Records for processing:
##############################

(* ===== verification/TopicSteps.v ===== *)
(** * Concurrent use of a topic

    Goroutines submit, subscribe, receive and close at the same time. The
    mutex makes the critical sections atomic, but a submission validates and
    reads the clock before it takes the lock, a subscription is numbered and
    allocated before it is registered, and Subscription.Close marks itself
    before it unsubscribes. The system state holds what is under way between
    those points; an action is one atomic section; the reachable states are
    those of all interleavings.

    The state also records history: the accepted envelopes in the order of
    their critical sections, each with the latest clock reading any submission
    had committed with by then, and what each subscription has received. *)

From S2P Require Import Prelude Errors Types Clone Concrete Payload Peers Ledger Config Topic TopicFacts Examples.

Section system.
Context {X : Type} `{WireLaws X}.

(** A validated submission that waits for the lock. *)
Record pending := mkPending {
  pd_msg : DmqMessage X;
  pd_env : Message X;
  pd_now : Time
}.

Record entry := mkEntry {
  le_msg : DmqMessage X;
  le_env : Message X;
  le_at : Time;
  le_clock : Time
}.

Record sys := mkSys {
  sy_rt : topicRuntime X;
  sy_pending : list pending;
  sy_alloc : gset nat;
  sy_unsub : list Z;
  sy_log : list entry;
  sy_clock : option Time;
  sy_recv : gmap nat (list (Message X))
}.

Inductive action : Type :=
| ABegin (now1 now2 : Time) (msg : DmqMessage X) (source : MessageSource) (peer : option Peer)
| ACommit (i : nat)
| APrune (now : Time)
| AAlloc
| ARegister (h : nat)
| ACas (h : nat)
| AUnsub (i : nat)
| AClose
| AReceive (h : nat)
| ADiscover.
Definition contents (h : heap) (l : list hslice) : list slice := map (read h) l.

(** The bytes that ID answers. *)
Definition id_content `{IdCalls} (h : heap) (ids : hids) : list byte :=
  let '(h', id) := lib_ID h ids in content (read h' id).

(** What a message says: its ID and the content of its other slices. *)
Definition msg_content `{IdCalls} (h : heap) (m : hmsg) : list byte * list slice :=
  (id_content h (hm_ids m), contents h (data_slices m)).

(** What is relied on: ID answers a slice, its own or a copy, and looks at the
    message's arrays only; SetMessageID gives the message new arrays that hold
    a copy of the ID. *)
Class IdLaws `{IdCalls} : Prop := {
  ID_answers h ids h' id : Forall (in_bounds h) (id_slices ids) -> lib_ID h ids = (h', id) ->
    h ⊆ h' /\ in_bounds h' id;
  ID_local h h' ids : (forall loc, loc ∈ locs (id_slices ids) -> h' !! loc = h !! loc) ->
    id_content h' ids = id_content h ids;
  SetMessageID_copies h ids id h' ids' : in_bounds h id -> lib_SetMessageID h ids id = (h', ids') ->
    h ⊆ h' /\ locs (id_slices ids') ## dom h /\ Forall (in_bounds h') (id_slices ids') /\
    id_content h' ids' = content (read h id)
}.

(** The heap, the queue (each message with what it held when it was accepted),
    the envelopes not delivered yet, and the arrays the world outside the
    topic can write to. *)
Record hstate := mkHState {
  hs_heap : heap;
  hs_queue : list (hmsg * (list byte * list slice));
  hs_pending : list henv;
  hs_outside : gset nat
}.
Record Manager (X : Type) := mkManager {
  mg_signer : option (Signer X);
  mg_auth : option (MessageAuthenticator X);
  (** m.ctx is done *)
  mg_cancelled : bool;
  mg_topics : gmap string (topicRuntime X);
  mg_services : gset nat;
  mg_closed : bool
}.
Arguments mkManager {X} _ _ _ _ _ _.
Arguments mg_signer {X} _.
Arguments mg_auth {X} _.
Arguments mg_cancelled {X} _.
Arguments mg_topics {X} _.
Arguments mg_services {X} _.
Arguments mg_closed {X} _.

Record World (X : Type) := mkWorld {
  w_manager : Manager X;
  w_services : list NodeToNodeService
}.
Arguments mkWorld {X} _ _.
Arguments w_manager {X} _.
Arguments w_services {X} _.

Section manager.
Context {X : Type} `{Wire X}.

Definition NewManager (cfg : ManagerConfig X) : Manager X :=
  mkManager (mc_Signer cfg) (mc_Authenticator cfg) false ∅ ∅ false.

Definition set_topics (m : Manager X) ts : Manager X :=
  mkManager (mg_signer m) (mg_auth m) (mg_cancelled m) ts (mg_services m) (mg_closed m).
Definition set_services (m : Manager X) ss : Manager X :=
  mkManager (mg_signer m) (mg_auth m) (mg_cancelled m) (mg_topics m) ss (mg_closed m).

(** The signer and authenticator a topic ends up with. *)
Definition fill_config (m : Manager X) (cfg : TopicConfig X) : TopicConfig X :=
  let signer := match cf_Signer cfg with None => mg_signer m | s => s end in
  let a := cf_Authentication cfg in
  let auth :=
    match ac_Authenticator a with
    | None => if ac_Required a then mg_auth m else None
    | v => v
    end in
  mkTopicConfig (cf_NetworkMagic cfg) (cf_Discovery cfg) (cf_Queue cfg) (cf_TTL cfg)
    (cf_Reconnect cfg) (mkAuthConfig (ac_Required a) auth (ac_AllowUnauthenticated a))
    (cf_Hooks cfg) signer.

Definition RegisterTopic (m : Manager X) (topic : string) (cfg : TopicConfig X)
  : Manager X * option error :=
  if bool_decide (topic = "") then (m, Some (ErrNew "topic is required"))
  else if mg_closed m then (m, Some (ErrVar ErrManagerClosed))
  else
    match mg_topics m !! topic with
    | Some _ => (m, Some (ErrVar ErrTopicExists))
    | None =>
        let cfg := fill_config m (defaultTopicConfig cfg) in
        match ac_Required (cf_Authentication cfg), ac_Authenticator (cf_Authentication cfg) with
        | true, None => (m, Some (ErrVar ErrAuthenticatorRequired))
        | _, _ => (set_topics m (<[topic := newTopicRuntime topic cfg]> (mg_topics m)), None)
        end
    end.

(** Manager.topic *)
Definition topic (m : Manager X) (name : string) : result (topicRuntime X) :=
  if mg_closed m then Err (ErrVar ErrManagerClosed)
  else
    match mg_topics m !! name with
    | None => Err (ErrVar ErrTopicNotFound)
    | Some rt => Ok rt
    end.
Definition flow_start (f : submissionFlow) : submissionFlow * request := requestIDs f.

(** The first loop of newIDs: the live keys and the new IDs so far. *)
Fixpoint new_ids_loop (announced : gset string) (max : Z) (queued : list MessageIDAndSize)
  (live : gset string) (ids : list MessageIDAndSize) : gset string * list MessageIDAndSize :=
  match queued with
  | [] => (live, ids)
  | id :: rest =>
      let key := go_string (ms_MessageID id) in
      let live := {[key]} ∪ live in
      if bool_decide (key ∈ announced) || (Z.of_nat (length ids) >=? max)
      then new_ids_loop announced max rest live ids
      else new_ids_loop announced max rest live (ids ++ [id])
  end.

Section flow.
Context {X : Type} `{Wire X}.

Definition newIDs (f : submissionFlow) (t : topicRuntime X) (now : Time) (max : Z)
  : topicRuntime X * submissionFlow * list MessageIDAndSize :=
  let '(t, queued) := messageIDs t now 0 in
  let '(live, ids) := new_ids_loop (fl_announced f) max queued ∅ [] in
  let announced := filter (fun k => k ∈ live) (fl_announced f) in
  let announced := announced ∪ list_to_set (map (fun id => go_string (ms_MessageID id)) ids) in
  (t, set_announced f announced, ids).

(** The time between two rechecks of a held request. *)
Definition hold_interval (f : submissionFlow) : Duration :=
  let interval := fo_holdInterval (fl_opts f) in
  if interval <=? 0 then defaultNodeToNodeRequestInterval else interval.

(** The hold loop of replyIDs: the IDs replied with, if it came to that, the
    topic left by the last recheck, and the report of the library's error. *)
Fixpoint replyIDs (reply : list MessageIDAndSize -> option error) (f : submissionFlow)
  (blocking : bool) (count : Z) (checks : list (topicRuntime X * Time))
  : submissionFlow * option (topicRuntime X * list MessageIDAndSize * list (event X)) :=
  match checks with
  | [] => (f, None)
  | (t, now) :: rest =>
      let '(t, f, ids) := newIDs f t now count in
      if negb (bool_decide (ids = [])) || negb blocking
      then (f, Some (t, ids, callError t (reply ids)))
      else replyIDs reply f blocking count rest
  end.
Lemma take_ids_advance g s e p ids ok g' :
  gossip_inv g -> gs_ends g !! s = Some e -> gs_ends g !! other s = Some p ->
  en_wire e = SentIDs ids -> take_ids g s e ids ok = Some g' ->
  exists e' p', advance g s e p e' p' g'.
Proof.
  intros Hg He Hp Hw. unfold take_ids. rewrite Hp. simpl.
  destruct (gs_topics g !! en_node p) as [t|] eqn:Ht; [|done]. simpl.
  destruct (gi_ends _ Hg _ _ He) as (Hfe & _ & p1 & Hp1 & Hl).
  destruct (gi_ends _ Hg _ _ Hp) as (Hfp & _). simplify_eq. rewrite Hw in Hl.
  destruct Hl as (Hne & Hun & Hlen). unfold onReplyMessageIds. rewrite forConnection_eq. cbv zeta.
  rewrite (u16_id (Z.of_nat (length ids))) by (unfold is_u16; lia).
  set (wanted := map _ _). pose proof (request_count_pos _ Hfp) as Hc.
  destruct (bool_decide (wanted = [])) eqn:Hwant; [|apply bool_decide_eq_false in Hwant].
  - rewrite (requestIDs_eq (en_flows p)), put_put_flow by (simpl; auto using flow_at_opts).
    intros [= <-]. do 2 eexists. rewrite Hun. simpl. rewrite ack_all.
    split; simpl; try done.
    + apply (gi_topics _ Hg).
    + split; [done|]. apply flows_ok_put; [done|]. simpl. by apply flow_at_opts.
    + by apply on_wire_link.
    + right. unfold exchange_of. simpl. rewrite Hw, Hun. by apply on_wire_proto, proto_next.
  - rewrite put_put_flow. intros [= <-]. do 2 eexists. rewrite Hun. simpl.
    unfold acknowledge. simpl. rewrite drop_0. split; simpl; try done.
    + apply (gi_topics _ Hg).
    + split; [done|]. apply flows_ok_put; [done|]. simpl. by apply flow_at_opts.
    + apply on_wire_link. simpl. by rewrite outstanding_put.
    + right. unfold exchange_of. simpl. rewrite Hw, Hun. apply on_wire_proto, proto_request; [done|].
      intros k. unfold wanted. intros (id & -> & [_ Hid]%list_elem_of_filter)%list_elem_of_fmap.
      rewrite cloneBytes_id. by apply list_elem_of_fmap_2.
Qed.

##############################

Task brief:
Across the material above, how many lines include the string "sections"? Only the number is wanted.

Exercise response:
2